ServCity, the UK’s newest autonomous mobility service research project, has reached an important milestone and begun its testing phase on the streets of London, to help cities solve how they can harness the latest autonomous vehicle technologies and successfully incorporate them into a complex urban environment. ServCity is jointly funded by government and industry, the government’s £100m Intelligent Mobility fund is administered by the Centre for Connected and Autonomous Vehicles (CCAV) and delivered by the UK’s innovation agency, Innovate UK. Over three years, six partners – Nissan, the Connected Places Catapult, TRL, Hitachi Europe, the University of Nottingham and SBD Automotive – will work together to develop a blueprint that directly tackles the barriers to deploying autonomous vehicles in the UK’s cities.

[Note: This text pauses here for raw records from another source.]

(** * Splide: DOM utilities and the Arrows component

    A shallow embedding of [utils/dom.js] (the DOM helper functions) and of
    [components/arrows/index.js] (the prev/next arrows component) over an
    explicit model of the browser's DOM: a heap of nodes addressed by index,
    threaded through a state-and-exception monad. *)

From Stdlib Require Import ZArith String Ascii List Bool Lia DecimalString.
From Stdlib Require Import DecimalPos DecimalZ.
From stdpp Require Import base option list strings.

Open Scope string_scope.
Open Scope list_scope.

(** ** JavaScript values *)

(** The primitive values that reach this code: option values, attribute
    values, style values.  Numbers are the integers (option values such as
    [perPage], [perMove], indices and the icon size are integers). *)
Inductive Value :=
| VUndefined
| VNull
| VBool (b : bool)
| VNum (z : Z)
| VStr (s : string).

(** ToBoolean. *)
Definition truthy (v : Value) : bool :=
  match v with
  | VUndefined | VNull => false
  | VBool b => b
  | VNum z => negb (z =? 0)%Z
  | VStr s => negb (String.eqb s "")
  end.

(** [Number.MAX_SAFE_INTEGER], 2^53 - 1. *)
Definition MAX_SAFE_INTEGER : Z := 9007199254740991.

(** A value whose conversion to a string is modelled exactly: every value
    but a number beyond the safe integers.  JavaScript prints an integer of
    magnitude up to 2^53 - 1 with all its decimal digits; beyond, a number
    is a rounded double, and from 10^21 on it is printed with an
    exponent. *)
Definition safe_value (v : Value) : Prop :=
  match v with
  | VNum z => (Z.abs z <= MAX_SAFE_INTEGER)%Z
  | _ => True
  end.

(** ToString (template literals, DOMString conversion); for a number, the
    decimal digits of the integer, which is JavaScript's answer on every
    [safe_value]. *)
Definition toString (v : Value) : string :=
  match v with
  | VUndefined => "undefined"
  | VNull => "null"
  | VBool true => "true"
  | VBool false => "false"
  | VNum z => NilZero.string_of_int (Z.to_int z)
  | VStr s => s
  end.

(** [a || b] on values. *)
Definition or_else (a b : Value) : Value := if truthy a then a else b.

(** A value that is either one item or an array of items
    ([Element|Element[]], [string|string[]]). *)
Inductive OneOrMany (A : Type) :=
| One (a : A)
| Many (l : list A).
Arguments One {A} a.
Arguments Many {A} l.

(** ** Strings *)

(** The double quote. *)
Definition quot : ascii := ascii_of_nat 34.

Definition is_ws (c : ascii) : bool :=
  let n := nat_of_ascii c in
  ((n =? 9) || (n =? 10) || (n =? 12) || (n =? 13) || (n =? 32))%nat.

Definition is_upper (c : ascii) : bool :=
  let n := nat_of_ascii c in ((65 <=? n) && (n <=? 90))%nat.

Definition is_alpha (c : ascii) : bool :=
  let n := nat_of_ascii c in
  (((65 <=? n) && (n <=? 90)) || ((97 <=? n) && (n <=? 122)))%nat.

Definition lower_ascii (c : ascii) : ascii :=
  if is_upper c then ascii_of_nat (nat_of_ascii c + 32) else c.

Fixpoint lower (s : string) : string :=
  match s with
  | EmptyString => EmptyString
  | String c s' => String (lower_ascii c) (lower s')
  end.

Fixpoint string_forallb (p : ascii -> bool) (s : string) : bool :=
  match s with
  | EmptyString => true
  | String c s' => p c && string_forallb p s'
  end.


(** [s.split(sep)] for a one-character separator; [acc] is the segment
    being read. *)
Fixpoint split_from (sep : ascii) (acc s : string) : list string :=
  match s with
  | EmptyString => [acc]
  | String c s' =>
      if Ascii.eqb c sep then acc :: split_from sep EmptyString s'
      else split_from sep (acc ++ String c EmptyString) s'
  end.

Definition split (sep : ascii) (s : string) : list string :=
  split_from sep EmptyString s.

(** [s.split(' ')[0]]: [split] never returns the empty array. *)
Definition first_part (s : string) : string :=
  match split " " s with
  | p :: _ => p
  | [] => EmptyString
  end.
Lemma strtol10_digit_first (c : ascii) (s : string) :
  Libc.isdigit c = true →
  Libc.strtol10 (String c s)
  = Z.max Libc.LONG_MIN (Z.min Libc.LONG_MAX (Libc.read_digits 0 (String c s))).
Proof.
  intros Hc.
  destruct c as [[] [] [] [] [] [] [] []]; try discriminate Hc; reflexivity.
Qed.

Lemma decimal_starts_with_digit (n : nat) :
  ∃ c s, decimal n = String c s ∧ Libc.isdigit c = true ∧
         String c s = NilEmpty.string_of_uint (Nat.to_uint n).
Proof.
  unfold decimal. pose proof (Unsigned.of_to n) as Hn.
  destruct (Nat.to_uint n) as [|d|d|d|d|d|d|d|d|d|d] eqn:E;
    [|cbn [NilZero.string_of_uint NilEmpty.string_of_uint];
      do 2 eexists; repeat split ..].
  exfalso. cbn in Hn. subst n. discriminate E.
Qed.

Lemma atoi_decimal (n : nat) (rest : string) :
  no_leading_digit rest →
  Libc.atoi (decimal n ++ rest) = Z.min Libc.LONG_MAX (Z.of_nat n).
Proof.
  intros Hrest. destruct (decimal_starts_with_digit n) as (c & s & Hd & Hc & Hs).
  unfold Libc.atoi. rewrite Hd, append_String, strtol10_digit_first by exact Hc.
  rewrite <- append_String, Hs.
  change 0 with (Z.of_nat 0). rewrite read_digits_uint.
  rewrite read_digits_stop by exact Hrest.
  fold (Nat.of_uint (Nat.to_uint n)). rewrite Unsigned.of_to.
  unfold Libc.LONG_MIN, Libc.LONG_MAX. lia.
Qed.

(** X13: a decimal index is read for what it is.  For every natural
    number [n], written in decimal and followed by text that does not go
    on with a digit, [/relay/n...] selects relay [n] when [n] is below
    [RELAY_COUNT] and no target (-1) otherwise, however large [n] is:
    [atoi] saturates, so a huge index cannot wrap around into the
    table. *)
Theorem X13_decimal_index_selects_that_relay_or_none
    (n : nat) (rest : string) :
  no_leading_digit rest →
  extract_relay_id ("/relay/" ++ decimal n ++ rest)
  = if Z.of_nat n <? RELAY_COUNT then Z.of_nat n else -1.
Proof.
  intros Hrest. unfold extract_relay_id.
  pose proof (atoi_decimal n rest Hrest) as Hatoi.
  destruct (decimal_starts_with_digit n) as (c & s & Hd & Hc & _).
  assert (Hx : decimal n ++ rest = String c (s ++ rest))
    by (rewrite Hd; reflexivity).
  rewrite Hx in *.
  change (Libc.strstr ("/relay/" ++ String c (s ++ rest)) "/relay/")
    with (Some ("/relay/" ++ String c (s ++ rest))).
  cbv beta iota.
  change (Libc.advance 7 ("/relay/" ++ String c (s ++ rest)))
    with (String c (s ++ rest)).
  assert (Hall : Libc.strncmp_eq (String c (s ++ rest)) "all" 3 = false).
  { destruct c as [[] [] [] [] [] [] [] []]; try discriminate Hc; reflexivity. }
  rewrite Hall, Hatoi.
  unfold Libc.LONG_MAX, RELAY_COUNT.
  destruct (Z.ltb_spec (Z.min (2 ^ 31 - 1) (Z.of_nat n)) 0) as [Hneg|_]; [lia|].
  destruct (Z.geb_spec (Z.min (2 ^ 31 - 1) (Z.of_nat n)) 4) as [Hge|Hlt];
    destruct (Z.ltb_spec (Z.of_nat n) 4); cbn [orb]; lia.
Qed.
Lemma updateHeldFoods_heals_dangling_witness :
  updateHeldFoods_body (host := SampleHost.host) 0 Sample.stale
    = Room.alter_player (Player.set_holdingFoodId None) 0 Sample.stale
  ∧ Room.players (updateHeldFoods (host := SampleHost.host) Sample.stale) !! 0%nat
    = Some (Player.set_holdingFoodId None
              (Player.set_holdingFoodId (Some 7%N) Sample.lefty))
  ∧ held_frame (updateHeldFoods (host := SampleHost.host) Sample.stale)
    = held_frame Sample.stale.
Proof.
  apply (updateHeldFoods_heals_dangling (host := SampleHost.host) 0
           (Player.set_holdingFoodId (Some 7%N) Sample.lefty) 7 Sample.stale);
    reflexivity.
Defined.

(** ** Free foods *)

Section FreeFoods.
Context {host : Host}.

Lemma updateFoods_body_id (dt : float) (k : nat) (food : Food.t) :
  Food.id (updateFoods_body dt k food).2 = Food.id food.
Proof.
  unfold updateFoods_body. destruct (decide _); [done|].
  by destruct (Js.gtb _ _).
Qed.

Lemma updateFoods_body_counter (dt : float) (k : nat) (food : Food.t) :
  (k ≤ (updateFoods_body dt k food).1)%nat.
Proof.
  unfold updateFoods_body. destruct (decide _); [done|].
  destruct (Js.gtb _ _); cbn; lia.
Qed.

Lemma updateFoods_loop_cons (dt : float) (k : nat) (food : Food.t)
    (rest : list Food.t) :
  updateFoods_loop dt k (food :: rest)
  = let k1 := (updateFoods_body dt k food).1 in
    ((updateFoods_loop dt k1 rest).1,
     (updateFoods_body dt k food).2 :: (updateFoods_loop dt k1 rest).2).
Proof.
  cbn [updateFoods_loop]. destruct (updateFoods_body dt k food) as [k1 f'].
  cbn. by destruct (updateFoods_loop dt k1 rest).
Qed.

Lemma updateFoods_loop_counter (dt : float) (k : nat) (foods : list Food.t) :
  (k ≤ (updateFoods_loop dt k foods).1)%nat.
Proof.
  revert k. induction foods as [|food rest IH]; intros k; [done|].
  rewrite updateFoods_loop_cons. cbn.
  etransitivity; [apply (updateFoods_body_counter dt k food)|apply IH].
Qed.
(** Two primitives that differ at most in the representation of their
    position's coordinates. *)
Definition samePlace (p q : Primitive) : Prop :=
  p_id p = p_id q /\ p_name p = p_name q /\ p_type p = p_type q
  /\ p_operation p = p_operation q /\ p_dimensions p = p_dimensions q
  /\ sameVec3 (p_position p) (p_position q).

(** A position whose coordinates are numbers of hundredths of magnitude at
    most 10^10. *)
Definition hundredthPosition (p : Vec3) : Prop :=
  boundedHundredth (10 ^ 10) (vx p) /\ boundedHundredth (10 ^ 10) (vy p)
  /\ boundedHundredth (10 ^ 10) (vz p).

(** Everything of a primitive but its position. *)
Definition unmoved (p : Primitive) : string * string * ShapeType * Operation * Dimensions :=
  (p_id p, p_name p, p_type p, p_operation p, p_dimensions p).

(** The engine axis along which the arrow of a key of a shape is drawn, if
    the shape has that arrow. *)
Definition arrowAxis (type : ShapeType) (key : DimKey) : option Axis :=
  match type, key with
  | box, kWidth => Some ax
  | box, kDepth => Some az
  | box, kHeight => Some ay
  | sphere, kRadius => Some ay
  | cylinder, kHeight => Some ay
  | cylinder, kRadius => Some ax
  | _, _ => None
  end.

(** The opposite arrow key. *)
Definition oppositeKey (k : Key) : Key :=
  match k with
  | ArrowUp => ArrowDown
  | ArrowDown => ArrowUp
  | ArrowLeft => ArrowRight
  | ArrowRight => ArrowLeft
  | OtherKey => OtherKey
  end.

(** A press, then a release, of the gizmo with one drag in between. *)
Definition fullSession (live : Proxy) : list Event :=
  [GizmoMouseDown; GizmoDrag live; GizmoMouseUp].
(** * dolfinx-tutorial: two tutorial scripts

    The repository is a Jupyter book.  Two of its notebooks are modelled
    here:

    - the nonlinear Poisson notebook: module [NonlinearPoisson];
    - the Navier-Stokes (DFG 2D-3 benchmark) notebook: module [NavierStokes].

    The notebooks are scripts that call into external packages (gmsh, UFL,
    DOLFINx, PETSc, MPI, numpy, matplotlib).  A script is embedded as a
    computation in a small monad that threads the script's variables, keeps
    the ordered log of the external calls the script issues, and stops at
    the first exception.  What an external call computes is a parameter of
    the model; what the script itself does with the results is code.

    After the two models come the checks the scripts make ([Checks]) and
    further properties of the
    Navier-Stokes and nonlinear Poisson notebooks: the mesh cells
    ([MeshCells]), the inlet velocity ([InletProfile]), the recorded time
    series ([TimeSeries]), how often the loop calls what ([CallCounts]),
    and what each process prints, records and plots ([Output]). *)

From Stdlib Require Import ZArith Ascii String DecimalString Floats.
From stdpp Require Import base tactics option list.

Local Open Scope string_scope.
Local Open Scope list_scope.
Local Open Scope Z_scope.

(** * Floating-point scalars

    [PETSc.ScalarType] and numpy's [float64].  The scripts only combine
    scalars with the operations below; a model is any type that has them. *)

Class Scalar (F : Type) := {
  of_Z : Z -> F;          (* a Python int promoted to a float *)
  decimal : Z -> Z -> F;  (* the literal m * 10^e, as in 1e-6 or 0.41 *)
  fadd : F -> F -> F;
  fsub : F -> F -> F;
  fmul : F -> F -> F;
  fdiv : F -> F -> F;
  fneg : F -> F;
  fabs : F -> F;
  fmax : F -> F -> F;
  fsqrt : F -> F;
}.

(** IEEE binary64, the scalars the scripts run on. *)
Definition float_of_Z (z : Z) : float :=
  if z <? 0 then PrimFloat.opp (PrimFloat.of_uint63 (Uint63.of_Z (- z)))
  else PrimFloat.of_uint63 (Uint63.of_Z z).

(** Both [m] and the power of ten are exact in binary64 for the literals of
    the scripts, so the correctly rounded quotient is the literal's value. *)
Definition float_decimal (m e : Z) : float :=
  if e <? 0 then PrimFloat.div (float_of_Z m) (float_of_Z (10 ^ (- e)))
  else float_of_Z (m * 10 ^ e).

(** Python's [int] of a finite float: truncation toward zero. *)
Definition float_trunc (x : float) : Z :=
  match Prim2SF x with
  | S754_finite negative m e =>
      let v := if 0 <=? e then Z.pos m * 2 ^ e else Z.pos m / 2 ^ (- e) in
      if negative then - v else v
  | _ => 0
  end.

(** numpy's [maximum], which [numpy.max] folds over an array: not-a-number
    as soon as one of the two is, the larger of the two otherwise. *)
Definition float_max (a b : float) : float :=
  if PrimFloat.is_nan a then a
  else if PrimFloat.is_nan b then b
  else if PrimFloat.ltb a b then b else a.
(** Lines 27-41.  [segments] is not set yet; it is [[]] here. *)
Definition fetchChangePaths : M (list changedFile) :=
  activityResponse <- fetch GET_changes ;;
  let changePaths :=
    map (fun change =>
           {| path := path_toString (change_path change);
              name := path_name (change_path change);
              extension := path_extension (change_path change);
              segments := [] |})
        (values activityResponse) in
  ret changePaths.

(** Lines 43-47. *)
Definition fetchChangeDetail (filePath : string) : M (list segment) :=
  activityResponse <- fetch (GET_diff filePath) ;;
  ret (extractSegments (diffs activityResponse)).

(** Lines 68-76. *)
Definition fetchChanges : M (list changedFile) :=
  changedFiles <- fetchChangePaths ;;
  forEachAwait
    (fun file =>
       x <- fetchChangeDetail (path file) ;;
       ret {| path := path file; name := name file;
              extension := extension file; segments := x |})
    changedFiles.

(** The predicate of the [find] of line 258:
    [activityItem?.comment?.text === PARENT_COMMENT_TEXT]. *)
Definition isParentComment (activityItem : activityItem) : bool :=
  match activity_comment activityItem with
  | Some c => String.eqb (text c) PARENT_COMMENT_TEXT
  | None => false
  end.

(** Lines 255-263; [None] is JS [undefined]. *)
Definition getParentComment : M (option activityItem) :=
  activityJson <- fetch GET_activities ;;
  ret (find isParentComment (values activityJson)).

(** Lines 242-253. *)
Definition addParentComment : M (option activityItem) :=
  _ <- fetch (POST_comments PARENT_COMMENT_TEXT) ;;
  getParentComment.

(** Lines 265-281. *)
Definition addTask (text : string) (commentId : Z) : M unit :=
  _ <- fetch (POST_tasks commentId prid text "OPEN") ;;
  ret tt.

(** Lines 214-234.  [parentComment.comment.id] throws when the lookup
    found nothing. *)
Definition analyse : M unit :=
  parentComment <- addParentComment ;;
  match parentComment with
  | None => throw
  | Some parentComment =>
      match activity_comment parentComment with
      | None => throw
      | Some c =>
          let parentCommentId := id c in
          changes <- fetchChanges ;;
          let tasks := collectTasks changes in
          let tasks := rev tasks in
          _ <- forEachAwait (fun t => addTask t parentCommentId) tasks ;;
          reload
      end
  end.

After months of development, simulation and testing on private test tracks the ServCity project has now reached the stage where the ServCity Connected and Autonomous Vehicle (CAV) is being tested on the streets of London at the Smart Mobility Living Lab (SMLL) based in Greenwich. Built upon a 100% electric Nissan LEAF, the ServCity CAV from October 21, will be put through its paces and tested in the heart of the capital in a complex urban environment. ServCity will be leveraging the full capabilities of the SMLL by using the roadside sensors and processing power to create a cooperative infrastructure environment, which will add to the CAVs own situational awareness.
Through a combination of test simulation, end-user experience research and real-world trials, ServCity will inform how cities can exploit the potential of future mobility solutions and accelerate their deployment. Concentrating on the three key areas of technology, people and scalability, ServCity aims to ensure the user experience is as intuitive, inclusive and “engaging” as possible.
This project, backed by Government funding, will not only help make autonomous vehicles more user friendly, but also give users confidence that they can respond quickly and safely and to all types of challenges they face on the roads.
Bob Bateman (Project Manager) from Nissan explains: “We are extremely proud to be a part of the ServCity project and are excited to trial our 100% electric Nissan LEAF as test vehicles. Our Nissan Intelligent Mobility strategy strives to achieve a mobility future that is more electric, more autonomous and more connected and we look forward to working in collaboration with ServCity’s other partners to achieve this.”
Edward Mayo (Programme Manager) from the Connect Places Catapult said: “The Connected Places Catapult supports organisations in harnessing emerging technologies and developing new services. ServCity is a perfect example of how we can use this approach to deploy autonomous vehicles on a wide scale to achieve the aim of Intelligent Mobility and improve the movement of both people and goods. The commencement of testing in London represents an important milestone to the ServCity project.”
Lucien Linders (General Manager of SMLL) adds: “As world leaders in creating the future of transport, TRL is committed to developing safe systems that are accessible to everyone. TRL’s Smart Mobility Living Lab is a real world urban testbed whose roadside sensor infrastructure and facilities support the development process for CAVs to acquire better shared situational awareness. As the flagship urban test facility of CAM Testbed UK in London, we are uniquely placed to test and trial future mobility services in preparation for their commercial deployment. We continue to be very proud of offering our expertise to this ground-breaking ServCity project and working together with the other project partners”
Nick Blake (Chief Innovation Strategist) from Hitachi Europe explains: “The team at Hitachi’s European Research & Development Group is focused on tackling the complex technical challenges involved in autonomous driving in congested urban environments. Our role in the ServCity project is to develop the technology behind predicting – and safely responding to – other moving objects such as pedestrians, cyclists and cars, as well as delivering accurate and robust localisation solutions.”
Gary Burnett (Chair of Transport Human Factors) from the Human Factors Research Group at the University of Nottingham stated: “Our team brings significant expertise in conducting and analysing user studies to evaluate human-computer interactions. We are excited by our role as part of ServCity to generate theories, models and methods behind the user experience of the vehicle occupants. To this end, we will ensure that the design and development of the autonomous vehicle service is user-centred and truly meets consumer needs.”
Andrew Hart (Director) from SBD Automotive explains: “Robotaxis have the potential to fundamentally transform mobility for both consumers and the cities they operate in. The user experience lies at the heart of that transformation, as operators will need to carefully balance customer expectations with real-world technological constraints. SBD is proud to be a part of the ServCity project, bringing our decades of hands-on experience from working with car makers to help define and test different approaches to delivering a seamless Robotaxi experience.”